The WHO recommends oral calcium supplementation (1.5–2.0 g) in pregnant women to reduce the risk of pre-eclampsia living in areas with low dietary calcium intake. Although maternal mortality is high in Nepal and eclampsia causes at least 20% of maternal deaths, implementing WHO recommendations would be a major undertaking.


This review aimed to assess whether the current evidence supports the blanket supplementation of calcium to prevent pre-eclampsia among pregnant women in Nepal.


We used a structured approach to appraise the evidence for calcium supplementation in Nepal. We identified what may influence the impact of calcium supplementation in Nepal and conducted a situation analysis in the country covering maternal mortality, pre-eclampsia occurrence, and existing government policy provisions for supplementation. We also consulted with experts and government officials to explore their perspectives and experience on supplementation. We then used AMSTAR (A MeaSurement Tool to Assess Systematic Reviews) to appraise the Cochrane Systematic Review of calcium supplementation.
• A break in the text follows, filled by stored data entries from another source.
(** * Receipt validation: [validate_receipt] of [ui/validation_ui.py]

    A shallow embedding of the validator and of the interpreter services it
    calls ([float], [str], [datetime.strptime], fixed-point formatting),
    followed by the properties of the validation report. *)

From Stdlib Require Import ZArith List Bool Lia Ascii String.
From Stdlib Require Import Floats.SpecFloat.
From stdpp Require Import gmap strings pretty.

Local Open Scope string_scope.
Local Open Scope Z_scope.

(** ** Interpreter values *)

(** Binary64 numbers, as the interpreter's [float]: the IEEE 754 format with
    a 53-bit significand. *)
Definition float : Type := spec_float.

Definition prec : Z := 53.
Definition emax : Z := 1024.

(** The values a field of a receipt dictionary can hold.  [VFloat] is meant
    for the floats of the format ([valid_binary prec emax f = true]).
    [VOther] stands for an object that [float] refuses with [TypeError] and
    [str] shows without fail (a date object, a list or a dict of texts); it
    carries the text [str] gives for it. *)
Inductive PyVal : Type :=
| VNone
| VBool (b : bool)
| VInt (z : Z)
| VFloat (f : float)
| VStr (s : string)
| VOther (text : string).

Inductive PyExn : Type :=
  ValueError | TypeError | OverflowError | ZeroDivisionError.

(** A computation that returns or raises. *)
Inductive res (A : Type) : Type :=
| Ret (a : A)
| Raise (e : PyExn).
Arguments Ret {A} a.
Arguments Raise {A} e.

Global Instance res_ret : MRet res := fun A a => Ret a.

Global Instance res_bind : MBind res := fun A B k m =>
  match m with
  | Ret a => k a
  | Raise e => Raise e
  end.

(** ** Float arithmetic and comparison *)

Definition fzero : float := S754_zero false.
Definition fsub (x y : float) : float := SFsub prec emax x y.
Definition fdiv (x y : float) : float := SFdiv prec emax x y.
Definition fmul (x y : float) : float := SFmul prec emax x y.
Definition fabs (x : float) : float := SFabs x.
Definition feq (x y : float) : bool := SFeqb x y.
Definition fle (x y : float) : bool := SFleb x y.
Definition fgt (x y : float) : bool := SFltb y x.

(** The operator [/] on floats. *)
Definition truediv (x y : float) : res float :=
  if feq y fzero then Raise ZeroDivisionError else Ret (fdiv x y).

(** The float nearest to an integer (ties to even); infinite when the
    integer is out of range. *)
Definition float_of_Z (z : Z) : float := binary_normalize prec emax z 0 false.

(** The float nearest to [d * 10^e], for a float literal with digits [d] and
    decimal exponent [e]. *)
Definition float_of_decimal (neg : bool) (d e : Z) : float :=
  match d with
  | Zpos p =>
      if 0 <=? e then binary_round prec emax neg (Z.to_pos (d * 10 ^ e)) 0
      else
        let '(q, e', l) := SFdiv_core_binary prec emax d 0 (10 ^ (- e)) 0 in
        binary_round_aux prec emax neg q e' l
  | _ => S754_zero neg
  end.

(** ** Characters and text *)

(** A text is held as the bytes of its UTF-8 form. *)

Definition code (c : ascii) : Z := Z.of_N (N_of_ascii c).

Definition is_digit (c : ascii) : bool := (48 <=? code c) && (code c <=? 57).

Definition digit (c : ascii) : Z := code c - 48.

Definition in_range (lo hi : Z) (c : ascii) : bool :=
  is_digit c && (lo <=? digit c) && (digit c <=? hi).

(** The white space [float] strips: tab, line feed, vertical tab, form feed,
    carriage return and space. *)
Definition is_space (c : ascii) : bool :=
  ((9 <=? code c) && (code c <=? 13)) || (code c =? 32).

Definition to_lower (c : ascii) : ascii :=
  if (65 <=? code c) && (code c <=? 90)
  then ascii_of_N (N_of_ascii c + 32) else c.

Fixpoint lower (s : string) : string :=
  match s with
  | EmptyString => EmptyString
  | String c r => String (to_lower c) (lower r)
  end.

Fixpoint lstrip (s : string) : string :=
  match s with
  | String c r => if is_space c then lstrip r else s
  | EmptyString => s
  end.

Fixpoint rstrip (s : string) : string :=
  match s with
  | EmptyString => EmptyString
  | String c r =>
      match rstrip r with
      | EmptyString => if is_space c then EmptyString else String c EmptyString
      | r' => String c r'
      end
  end.

(** Decimal text of an integer. *)
Definition str_of_Z (z : Z) : string := pretty z.

(** *** Characters outside ASCII *)

(** The payload of a continuation byte of UTF-8. *)
Definition continuation (c : ascii) : option Z :=
  if (128 <=? code c) && (code c <=? 191) then Some (code c - 128) else None.

(** The code point at the head of a text and the text after it, for a
    text that starts with a well-formed character. *)
Definition next_char (s : string) : option (Z * string) :=
  match s with
  | EmptyString => None
  | String b0 r0 =>
      if code b0 <? 128 then Some (code b0, r0)
      else if code b0 <? 192 then None
      else if code b0 <? 224 then
        match r0 with
        | String b1 r1 =>
            x1 ← continuation b1;
            let cp := (code b0 - 192) * 64 + x1 in
            if 128 <=? cp then Some (cp, r1) else None
        | _ => None
        end
      else if code b0 <? 240 then
        match r0 with
        | String b1 (String b2 r2) =>
            x1 ← continuation b1;
            x2 ← continuation b2;
            let cp := ((code b0 - 224) * 64 + x1) * 64 + x2 in
            if (2048 <=? cp) && negb ((55296 <=? cp) && (cp <=? 57343))
            then Some (cp, r2) else None
        | _ => None
        end
      else if code b0 <? 248 then
        match r0 with
        | String b1 (String b2 (String b3 r3)) =>
            x1 ← continuation b1;
            x2 ← continuation b2;
            x3 ← continuation b3;
            let cp := (((code b0 - 240) * 64 + x1) * 64 + x2) * 64 + x3 in
            if (65536 <=? cp) && (cp <=? 1114111) then Some (cp, r3) else None
        | _ => None
        end
      else None
  end.

(** The zero of each run of ten decimal digits of Unicode 14.0, the table
    of CPython 3.11: ASCII, Arabic-Indic, ..., full width, ... *)
Definition decimal_zeros : list Z :=
  [48; 1632; 1776; 1984; 2406; 2534; 2662; 2790; 2918; 3046; 3174; 3302;
   3430; 3558; 3664; 3792; 3872; 4160; 4240; 6112; 6160; 6470; 6608; 6784;
   6800; 6992; 7088; 7232; 7248; 42528; 43216; 43264; 43472; 43504; 43600;
   44016; 65296; 66720; 68912; 69734; 69872; 69942; 70096; 70384; 70736;
   70864; 71248; 71360; 71472; 71904; 72016; 72784; 73040; 73120; 92768;
   92864; 93008; 120782; 120792; 120802; 120812; 120822; 123200; 123632;
   125264; 130032].

(** The value of a decimal digit of any script, as [\d] and [int] see
    it. *)
Definition decimal_value (cp : Z) : option Z :=
  match List.find (fun z => (z <=? cp) && (cp <=? z + 9)) decimal_zeros with
  | Some z => Some (cp - z)
  | None => None
  end.

(** One decimal digit at the head of a text: its value and the rest. *)
Definition read_digit (s : string) : option (Z * string) :=
  '(cp, r) ← next_char s;
  v ← decimal_value cp;
  Some (v, r).

(** The white space outside ASCII. *)
Definition unicode_space (cp : Z) : bool :=
  (cp =? 133) || (cp =? 160) || (cp =? 5760)
  || ((8192 <=? cp) && (cp <=? 8202))
  || (cp =? 8232) || (cp =? 8233) || (cp =? 8239) || (cp =? 8287)
  || (cp =? 12288).

Fixpoint all_ascii (s : string) : bool :=
  match s with
  | EmptyString => true
  | String c r => (code c <? 128) && all_ascii r
  end.

Definition ascii_of_code (cp : Z) : ascii := ascii_of_N (Z.to_N cp).

(** What [float] makes of a text that is not all ASCII before reading it:
    white space becomes a space, a decimal digit its ASCII digit, and the
    text is cut at the first other character outside ASCII, which becomes
    a question mark. *)
Fixpoint to_ascii (fuel : nat) (s : string) : string :=
  match fuel, s with
  | S fuel', String _ _ =>
      match next_char s with
      | Some (cp, r) =>
          if cp <? 127 then String (ascii_of_code cp) (to_ascii fuel' r)
          else if unicode_space cp then String " " (to_ascii fuel' r)
          else
            match decimal_value cp with
            | Some v => String (ascii_of_code (48 + v)) (to_ascii fuel' r)
            | None => "?"
            end
      | None => "?"
      end
  | _, _ => ""
  end.

Fixpoint zeros (n : nat) : string :=
  match n with
  | O => ""
  | S k => String "0" (zeros k)
  end.

Fixpoint skip (n : nat) (s : string) : string :=
  match n, s with
  | S k, String _ r => skip k r
  | _, _ => s
  end.

Fixpoint take (n : nat) (s : string) : string :=
  match n, s with
  | S k, String c r => String c (take k r)
  | _, _ => ""
  end.

(** ** [float] of a text *)

(** The leading decimal digits of a text: their value appended to [acc],
    their number added to [n], and the text after them. *)
Fixpoint digits (s : string) (acc n : Z) : Z * Z * string :=
  match s with
  | String c r =>
      if is_digit c then digits r (10 * acc + digit c) (n + 1) else (acc, n, s)
  | EmptyString => (acc, n, s)
  end.

Definition sign (s : string) : bool * string :=
  match s with
  | String "-" r => (true, r)
  | String "+" r => (false, r)
  | _ => (false, s)
  end.

(** The optional exponent.  An "e" that no well-formed exponent follows is
    left unread. *)
Definition exponent (s : string) : Z * string :=
  match s with
  | String c r =>
      if (c =? "e")%char || (c =? "E")%char then
        let '(neg, r1) := sign r in
        let '(e, n, r2) := digits r1 0 0 in
        if 0 <? n then (if neg then - e else e, r2) else (0, s)
      else (0, s)
  | EmptyString => (0, s)
  end.

(** A decimal literal: digits with an optional point among them, then the
    optional exponent.  At least one digit is required. *)
Definition number (neg : bool) (s : string) : option (float * string) :=
  let '(d1, n1, r1) := digits s 0 0 in
  let '(d2, n2, r2) :=
    match r1 with
    | String "." r => digits r d1 0
    | _ => (d1, 0, r1)
    end in
  if 0 <? n1 + n2 then
    let '(e, r3) := exponent r2 in
    Some (float_of_decimal neg d2 (e - n2), r3)
  else None.

(** "inf", "infinity" and "nan", in any letter case. *)
Definition inf_or_nan (neg : bool) (s : string) : option (float * string) :=
  let l := lower s in
  if String.prefix "infinity" l then Some (S754_infinity neg, skip 8 s)
  else if String.prefix "inf" l then Some (S754_infinity neg, skip 3 s)
  else if String.prefix "nan" l then Some (S754_nan, skip 3 s)
  else None.

(** An underscore is allowed between two digits only. *)
Fixpoint underscores_ok (prev : ascii) (s : string) : bool :=
  match s with
  | EmptyString => negb (prev =? "_")%char
  | String c r =>
      (if (c =? "_")%char then is_digit prev
       else negb (prev =? "_")%char || is_digit c)
      && underscores_ok c r
  end.

Fixpoint remove_underscores (s : string) : string :=
  match s with
  | EmptyString => EmptyString
  | String c r =>
      if (c =? "_")%char then remove_underscores r
      else String c (remove_underscores r)
  end.

(** [float(s)] for a text [s].  A literal too large for the format yields
    an infinity, without an exception. *)
Definition float_of_str (s : string) : res float :=
  let s := if all_ascii s then s else to_ascii (String.length s) s in
  if underscores_ok "000" s then
    let '(neg, r) := sign (rstrip (lstrip (remove_underscores s))) in
    match
      match number neg r with
      | Some x => Some x
      | None => inf_or_nan neg r
      end
    with
    | Some (f, EmptyString) => Ret f
    | _ => Raise ValueError
    end
  else Raise ValueError.

(** The builtin [float(v)]. *)
Definition py_float (v : PyVal) : res float :=
  match v with
  | VNone => Raise TypeError
  | VBool b => Ret (float_of_Z (if b then 1 else 0))
  | VInt z =>
      match float_of_Z z with
      | S754_infinity _ => Raise OverflowError
      | f => Ret f
      end
  | VFloat f => Ret f
  | VStr s => float_of_str s
  | VOther _ => Raise TypeError
  end.

(** ** Text of a float *)

(** The integer nearest to [n / d], ties to even, for [0 <= n] and [0 < d]. *)
Definition round_half_even (n d : Z) : Z :=
  let q := n / d in
  match 2 * (n mod d) ?= d with
  | Lt => q
  | Eq => if Z.even q then q else q + 1
  | Gt => q + 1
  end.

Definition zfill (w : Z) (s : string) : string :=
  zeros (Z.to_nat (w - Z.of_nat (String.length s))) ++ s.

Definition minus (neg : bool) : string := if neg then "-" else "".

(** [n / 10^nd] written with [nd] digits after the point. *)
Definition fixed_digits (nd n : Z) : string :=
  str_of_Z (n / 10 ^ nd)
  ++ (if nd =? 0 then "" else "." ++ zfill nd (str_of_Z (n mod 10 ^ nd))).

(** [format(x, ".{nd}f")]: the decimal with [nd] fractional digits nearest
    to the exact value of [x]. *)
Definition format_fixed (nd : Z) (x : float) : string :=
  match x with
  | S754_nan => "nan"
  | S754_infinity s => minus s ++ "inf"
  | S754_zero s => minus s ++ fixed_digits nd 0
  | S754_finite s m e =>
      minus s ++
      fixed_digits nd
        (if 0 <=? e then Zpos m * 2 ^ e * 10 ^ nd
         else round_half_even (Zpos m * 10 ^ nd) (2 ^ (- e)))
  end.

(** The position [k] of the decimal point of the positive rational [n / d]:
    [10^(k-1) <= n / d < 10^k].  The estimate from the binary logarithms is
    within one of it. *)
Definition decimal_point (n d : Z) : Z :=
  let k0 := (Z.log2 n - Z.log2 d) * 30103 / 100000 - 1 in
  let ge k := if 0 <=? k then d * 10 ^ k <=? n else d <=? n * 10 ^ (- k) in
  if ge (k0 + 2) then k0 + 3
  else if ge (k0 + 1) then k0 + 2
  else if ge k0 then k0 + 1
  else k0.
Finally, we used these data in a GRADE (Grading of Recommendations Assessment, Development and Evaluation)–Evidence to Decision framework to reach a policy recommendation.


Our assessment of the Cochrane Review showed that the recommendation made by the WHO is based on weak evidence and trial findings that are not consistent between studies. The Cochrane Review found low certainty of the evidence for benefit (reduction in pre-eclampsia and maternal mortality). Conversely, there is a high certainty of the evidence of undesirable effects (HELLP [haemolysis, elevated liver enzymes and low platelets] syndrome) although this is uncommon. The likely absolute reduction in maternal deaths projected to Nepal was estimated to be low, while the implementation costs were high. Stakeholders also raised several concerns regarding feasibility, acceptability, appropriate dosing, and risk communication.


This review concludes that the blanket supplementation of calcium cannot be recommended in Nepal. A better approach may be to identify high-risk pregnant women and manage their antenatal visits and delivery to prevent mortality from pre-eclampsia.